I have added new function called "convert" similar to SQL99's convert.
Convert converts encoding according to parameters. For example, if you
have a table named "unicode" in an Unicode database,
SELECT convert(text_field, 'LATIN1') FROM unicode;
will return text in ISO-8859-1 representation. This is not very
impressive because PGCLIENTENCODING could do same thing. However
consider a table:
CREATE TABLE mixed ( french TEXT, -- ISO-8859-1 czech TEXT -- ISO-8859-2
);
Those columns hold texts in different language. Since we do not have
NCHAR yet, we cannot extract data from "mixed" very well (note that we
could store french and czech data by INSERT french and then UPDATE
czech, so on. Even we could store them at once actually since they are
"binary compatible.") However, using convert, (and if you have an
Unicode aware termminal), you could view them:
SELECT convert(french, 'LATIN1', 'UNICODE'), convert(czech, 'LATIN2', 'UNICODE') FROM unicode;
Convert is especially usefull if you want to sort Unicode data
according to a specific locale.

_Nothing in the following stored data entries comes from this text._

(* ===== verification/PaProcess.v ===== *)
(** PortAudio's buffer processor (src/WIN32/src/common/pa_process.c, pa_process.h):
    it adapts the buffers of the host to the blocks the callback of a stream asks
    for.

    [processor] is [PaUtilBufferProcessor] with the memory it works on, the state
    of the callback and the variable [*streamCallbackResult].  What
    PaUtil_InitializeBufferProcessor fixes for good is its [cfg].  The arrays of
    two elements are pairs; the descriptors of the channels and the pointers of
    non-interleaved buffers are lists, whose blocks the heap holds only to free
    them.  The time stamps are IEEE doubles. *)

From S2P Require Import Prelude PaConverters.
From Stdlib Require Import SpecFloat.

(** * Doubles *)

Definition double : Type := spec_float.
Definition dadd : double -> double -> double := SFadd 53 1024.
Definition dsub : double -> double -> double := SFsub 53 1024.
Definition dmul : double -> double -> double := SFmul 53 1024.
Definition ddiv : double -> double -> double := SFdiv 53 1024.
Definition of_ulong (n : Z) : double := binary_normalize 53 1024 n 0 false.

Record PaStreamCallbackTimeInfo := mkTime {
  inputBufferAdcTime : double; currentTime : double; outputBufferDacTime : double }.

(** * Data *)

Inductive PaUtilHostBufferSizeMode :=
  | paUtilFixedHostBufferSize
  | paUtilBoundedHostBufferSize
  | paUtilUnknownHostBufferSize
  | paUtilVariableHostBufferSizePartialUsageAllowed.

Record PaUtilChannelDescriptor := mkChan { data : ptr; stride : Z }.
Notation chan := PaUtilChannelDescriptor.

Definition paContinue : Z := 0.
Definition paComplete : Z := 1.
Definition paAbort : Z := 2.

(** What the callback receives as a buffer: nothing, interleaved samples, or one
    pointer for each channel. *)
Inductive user_buffer := UNone | UInterleaved (p : ptr) | UNonInterleaved (ps : list ptr).

(** Input, output, frames, times, flags; memory and the callback's own data. *)
Definition PaStreamCallback (U : Type) : Type :=
  user_buffer -> user_buffer -> Z -> PaStreamCallbackTimeInfo -> Z -> memory -> U -> res (Z * memory * U).
Lemma convert_channels s b l ds n a p cs : input_config -> cfg s = c ->
  zlen l = ub * (N * nch) -> 0 <= a -> 0 <= n -> a + n <= N -> in_place p cs a ->
  pick b (hostInputChannels s) = ds -> zlen ds = nch -> chans_ok (mem s) hb tb n ds -> mem s !! tb = Some l ->
  forall k i l' δ, 0 <= i -> i + Z.of_nat k = nch -> in_converted (mem s) ds l l' a n i ->
  exists l2 δ2, for_each (seqZ i (Z.of_nat k)) (fun i =>
      d ← in_chan (Some b) i;
      run_converter (inputConverter c) (padd p (i * cs)) (istride (userInputIsInterleaved c) nch) (data d) (stride d) n;;
      advance_in (Some b) i n)
    (set_mem (<[tb := l']> (mem s)) (set_dither δ (set_in_chans (put b (moved n i ds) (hostInputChannels s)) s))) =
    Ret (tt, set_mem (<[tb := l2]> (mem s)) (set_dither δ2 (set_in_chans (put b (moved n nch ds) (hostInputChannels s)) s))) /\
    in_converted (mem s) ds l l2 a n nch.
Proof.
  intros Hc Ec Hl Ha Hn Han Hp Eds Hds Hok Em. induction k as [| k IH]; intros i l' δ Hi Hk Hcv.
  - assert (i = nch) as -> by lia. by exists l', δ.
  - rewrite seqZ_cons by lia. replace (Z.pred (Z.of_nat (S k))) with (Z.of_nat k) by lia. cbn [for_each].
    destruct (lookup_lt_is_Some_2 ds (Z.to_nat i)) as [d Hd]; [unfold zlen in Hds; lia |].
    destruct (convert_channel s b l l' δ ds i n a p cs d) as (l2 & δ2 & E & Hcv2); try done; [lia |].
    erewrite run_bind by exact E. apply (IH (Z.succ i) l2 δ2); [lia.. | done].
Qed.

(** [n] frames are appended to the [a] frames already there. *)
Lemma take_input_spec s b l ds n : input_config -> cfg s = c ->
  zlen l = ub * (N * nch) -> 0 <= framesInTempInputBuffer s -> 0 <= n -> framesInTempInputBuffer s + n <= N ->
  pick b (hostInputChannels s) = ds -> zlen ds = nch -> chans_ok (mem s) hb tb n ds -> mem s !! tb = Some l ->
  exists l' δ', take_input (Some b) n s =
      Ret (tt, set_mem (<[tb := l']> (mem s)) (set_dither δ'
                 (set_in_chans (put b (advanced n hb <$> ds) (hostInputChannels s)) s))) /\
    zlen l' = zlen l /\ in_frames l' 0 (framesInTempInputBuffer s) = in_frames l 0 (framesInTempInputBuffer s) /\
    Forall2 (Forall2 R) (host_frames (mem s) hb ds n) (in_frames l' (framesInTempInputBuffer s) n).
Proof.
  intros Hc Ec Hl Ha Hn Han Eds Hds Hok Em. set (a := framesInTempInputBuffer s) in *.
  destruct (input_place_spec s) as (p & cs & Ep & Hp); [done.. | lia |]. pose proof Hc as [HN Hnch _ _ _ _ _].
  destruct (convert_channels s b l ds n a p cs) with (k := Z.to_nat nch) (i := 0) (l' := l) (δ := ditherGenerator s)
    as (l' & δ' & E & Hcv); try done; [lia | apply converted_0 |].
  pose proof Hcv as [Hl' _].
  exists l', δ'. split_and!; [| done | |].
  - unfold take_input. erewrite run_bind by reflexivity. rewrite Ep. unfold convert_in.
    erewrite run_bind by reflexivity. rewrite Ec. rewrite Z2Nat.id in E by lia.
    rewrite moved_0, moved_all in E by lia. rewrite <- E. f_equal.
    rewrite insert_id by done. rewrite <- Eds, put_pick. by destruct s.
  - by eapply converted_all.
  - rewrite host_frames_samples by done. by eapply converted_all.
Qed.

For example:
SELECT * FROM unicode order by convert(text_field, 'LATIN1');
should return data in proper sort order if you enable European locale.
Note that to make above possible, you will need to turn on all of
--enable-multibyte, --enable-locale, --enable-unicode-conversion
options.
See Table 4-7 in the string function section in the docs for more
details.
Testings are welcome. I only understand Japanese and English!